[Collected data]

____________

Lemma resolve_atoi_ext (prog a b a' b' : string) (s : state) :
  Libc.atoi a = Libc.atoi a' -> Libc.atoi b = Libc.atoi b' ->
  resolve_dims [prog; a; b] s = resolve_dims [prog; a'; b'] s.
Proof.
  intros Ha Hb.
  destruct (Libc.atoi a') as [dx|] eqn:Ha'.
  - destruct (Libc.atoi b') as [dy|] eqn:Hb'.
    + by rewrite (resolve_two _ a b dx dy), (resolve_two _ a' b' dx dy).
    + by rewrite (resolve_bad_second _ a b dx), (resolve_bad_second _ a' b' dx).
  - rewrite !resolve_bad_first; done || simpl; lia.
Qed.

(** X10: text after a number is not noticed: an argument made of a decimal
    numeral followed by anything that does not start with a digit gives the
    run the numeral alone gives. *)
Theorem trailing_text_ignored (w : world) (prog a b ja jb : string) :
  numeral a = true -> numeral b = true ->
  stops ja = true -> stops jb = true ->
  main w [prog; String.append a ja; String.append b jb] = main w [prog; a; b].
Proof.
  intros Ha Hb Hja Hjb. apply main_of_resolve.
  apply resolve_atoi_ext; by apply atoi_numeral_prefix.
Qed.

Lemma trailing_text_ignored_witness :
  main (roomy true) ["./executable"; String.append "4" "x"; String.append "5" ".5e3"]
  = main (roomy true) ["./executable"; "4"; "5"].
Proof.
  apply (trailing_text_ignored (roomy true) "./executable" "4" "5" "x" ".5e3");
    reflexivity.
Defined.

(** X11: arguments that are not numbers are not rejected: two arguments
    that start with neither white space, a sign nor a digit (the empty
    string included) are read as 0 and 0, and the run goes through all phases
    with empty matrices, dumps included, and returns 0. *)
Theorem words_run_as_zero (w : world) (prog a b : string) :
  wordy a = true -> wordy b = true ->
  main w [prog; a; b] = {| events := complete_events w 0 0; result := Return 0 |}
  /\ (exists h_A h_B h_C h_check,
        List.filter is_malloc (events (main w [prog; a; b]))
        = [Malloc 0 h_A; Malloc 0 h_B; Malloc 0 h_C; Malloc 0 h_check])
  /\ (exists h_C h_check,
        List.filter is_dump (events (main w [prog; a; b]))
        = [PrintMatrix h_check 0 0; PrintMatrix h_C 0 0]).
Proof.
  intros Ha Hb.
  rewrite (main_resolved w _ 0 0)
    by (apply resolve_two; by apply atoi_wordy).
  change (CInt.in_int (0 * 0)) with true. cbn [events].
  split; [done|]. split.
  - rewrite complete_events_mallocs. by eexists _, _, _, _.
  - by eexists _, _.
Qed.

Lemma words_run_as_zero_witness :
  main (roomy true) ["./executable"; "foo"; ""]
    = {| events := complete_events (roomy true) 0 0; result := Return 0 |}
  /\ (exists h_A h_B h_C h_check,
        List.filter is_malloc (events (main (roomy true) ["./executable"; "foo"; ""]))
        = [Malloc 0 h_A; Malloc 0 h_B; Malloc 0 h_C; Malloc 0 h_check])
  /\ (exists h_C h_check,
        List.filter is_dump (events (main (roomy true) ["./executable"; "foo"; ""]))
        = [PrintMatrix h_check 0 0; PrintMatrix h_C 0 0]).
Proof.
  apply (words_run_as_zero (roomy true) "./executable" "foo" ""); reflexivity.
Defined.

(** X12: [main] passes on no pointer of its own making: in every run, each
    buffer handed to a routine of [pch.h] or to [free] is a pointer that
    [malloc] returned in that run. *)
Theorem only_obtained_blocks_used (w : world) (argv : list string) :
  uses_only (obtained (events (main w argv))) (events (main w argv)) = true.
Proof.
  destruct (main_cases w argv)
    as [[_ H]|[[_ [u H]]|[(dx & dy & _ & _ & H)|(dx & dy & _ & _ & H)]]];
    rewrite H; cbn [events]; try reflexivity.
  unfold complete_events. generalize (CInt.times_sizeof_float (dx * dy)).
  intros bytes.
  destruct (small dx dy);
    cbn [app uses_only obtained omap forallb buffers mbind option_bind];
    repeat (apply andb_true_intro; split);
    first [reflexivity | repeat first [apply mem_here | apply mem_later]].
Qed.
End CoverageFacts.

____________

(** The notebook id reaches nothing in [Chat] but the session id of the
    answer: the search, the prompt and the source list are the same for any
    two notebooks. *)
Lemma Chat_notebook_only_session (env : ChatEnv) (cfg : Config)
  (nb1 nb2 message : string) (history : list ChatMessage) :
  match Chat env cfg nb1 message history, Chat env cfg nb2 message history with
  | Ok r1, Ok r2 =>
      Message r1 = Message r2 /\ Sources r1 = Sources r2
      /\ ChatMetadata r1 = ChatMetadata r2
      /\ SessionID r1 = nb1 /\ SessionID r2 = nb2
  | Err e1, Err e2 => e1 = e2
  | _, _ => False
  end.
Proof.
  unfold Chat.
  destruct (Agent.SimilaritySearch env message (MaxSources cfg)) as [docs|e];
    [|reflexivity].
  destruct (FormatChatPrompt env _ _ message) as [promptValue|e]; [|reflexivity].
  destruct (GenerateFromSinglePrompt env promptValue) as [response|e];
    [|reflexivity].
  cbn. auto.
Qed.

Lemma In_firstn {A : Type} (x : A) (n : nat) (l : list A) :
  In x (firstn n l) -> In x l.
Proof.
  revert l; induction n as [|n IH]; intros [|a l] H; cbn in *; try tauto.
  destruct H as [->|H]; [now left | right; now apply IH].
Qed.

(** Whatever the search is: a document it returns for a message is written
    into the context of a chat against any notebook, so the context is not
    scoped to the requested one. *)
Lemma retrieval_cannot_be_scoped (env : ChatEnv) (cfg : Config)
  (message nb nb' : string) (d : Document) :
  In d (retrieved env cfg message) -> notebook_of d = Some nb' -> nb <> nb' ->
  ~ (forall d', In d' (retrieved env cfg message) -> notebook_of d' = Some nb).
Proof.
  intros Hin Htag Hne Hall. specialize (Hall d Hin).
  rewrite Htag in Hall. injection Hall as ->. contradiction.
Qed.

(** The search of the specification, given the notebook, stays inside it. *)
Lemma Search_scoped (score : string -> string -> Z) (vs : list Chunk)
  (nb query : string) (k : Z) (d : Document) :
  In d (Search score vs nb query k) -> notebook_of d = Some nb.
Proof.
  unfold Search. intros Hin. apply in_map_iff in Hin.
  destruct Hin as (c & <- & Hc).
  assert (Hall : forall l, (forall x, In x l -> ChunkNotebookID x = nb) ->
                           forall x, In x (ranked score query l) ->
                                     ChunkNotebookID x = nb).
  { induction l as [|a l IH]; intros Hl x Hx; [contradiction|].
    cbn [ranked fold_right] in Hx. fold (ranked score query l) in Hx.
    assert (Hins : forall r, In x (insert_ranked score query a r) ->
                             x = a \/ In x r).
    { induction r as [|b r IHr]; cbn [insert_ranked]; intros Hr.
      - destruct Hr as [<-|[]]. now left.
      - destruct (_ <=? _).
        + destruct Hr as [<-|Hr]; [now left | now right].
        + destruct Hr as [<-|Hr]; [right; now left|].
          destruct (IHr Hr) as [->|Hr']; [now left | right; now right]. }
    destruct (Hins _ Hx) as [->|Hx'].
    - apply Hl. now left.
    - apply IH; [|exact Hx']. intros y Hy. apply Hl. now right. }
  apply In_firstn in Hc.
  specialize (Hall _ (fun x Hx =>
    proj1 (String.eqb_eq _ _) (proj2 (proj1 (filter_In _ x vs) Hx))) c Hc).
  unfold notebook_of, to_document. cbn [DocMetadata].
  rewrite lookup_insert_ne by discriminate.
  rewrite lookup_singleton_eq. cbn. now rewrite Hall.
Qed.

____________

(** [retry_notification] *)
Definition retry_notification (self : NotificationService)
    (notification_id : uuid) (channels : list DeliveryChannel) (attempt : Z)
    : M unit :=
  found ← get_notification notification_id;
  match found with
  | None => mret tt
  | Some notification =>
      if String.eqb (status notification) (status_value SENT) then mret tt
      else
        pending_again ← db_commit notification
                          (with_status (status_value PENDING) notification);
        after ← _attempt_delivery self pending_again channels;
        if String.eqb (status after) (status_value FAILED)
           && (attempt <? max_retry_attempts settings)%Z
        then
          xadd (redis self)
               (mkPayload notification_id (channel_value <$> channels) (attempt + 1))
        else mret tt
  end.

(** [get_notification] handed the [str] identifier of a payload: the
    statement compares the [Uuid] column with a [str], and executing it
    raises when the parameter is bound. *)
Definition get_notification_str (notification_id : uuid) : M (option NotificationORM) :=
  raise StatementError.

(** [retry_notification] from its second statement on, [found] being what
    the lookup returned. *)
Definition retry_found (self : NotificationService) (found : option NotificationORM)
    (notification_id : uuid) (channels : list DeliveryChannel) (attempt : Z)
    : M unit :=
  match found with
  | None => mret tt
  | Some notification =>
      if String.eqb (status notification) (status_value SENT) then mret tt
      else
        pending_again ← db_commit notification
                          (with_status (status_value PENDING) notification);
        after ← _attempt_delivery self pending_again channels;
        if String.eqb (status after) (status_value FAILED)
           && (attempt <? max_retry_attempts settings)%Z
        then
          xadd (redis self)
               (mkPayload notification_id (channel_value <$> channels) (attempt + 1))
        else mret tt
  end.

____________

**Your task**
Restate word for word only the lines above from the line containing "destruct H as" to the line containing "In d (retrieved", both of them included.

**Problem solution**
  destruct H as [->|H]; [now left | right; now apply IH].
Qed.

(** Whatever the search is: a document it returns for a message is written
    into the context of a chat against any notebook, so the context is not
    scoped to the requested one. *)
Lemma retrieval_cannot_be_scoped (env : ChatEnv) (cfg : Config)
  (message nb nb' : string) (d : Document) :
  In d (retrieved env cfg message) -> notebook_of d = Some nb' -> nb <> nb' ->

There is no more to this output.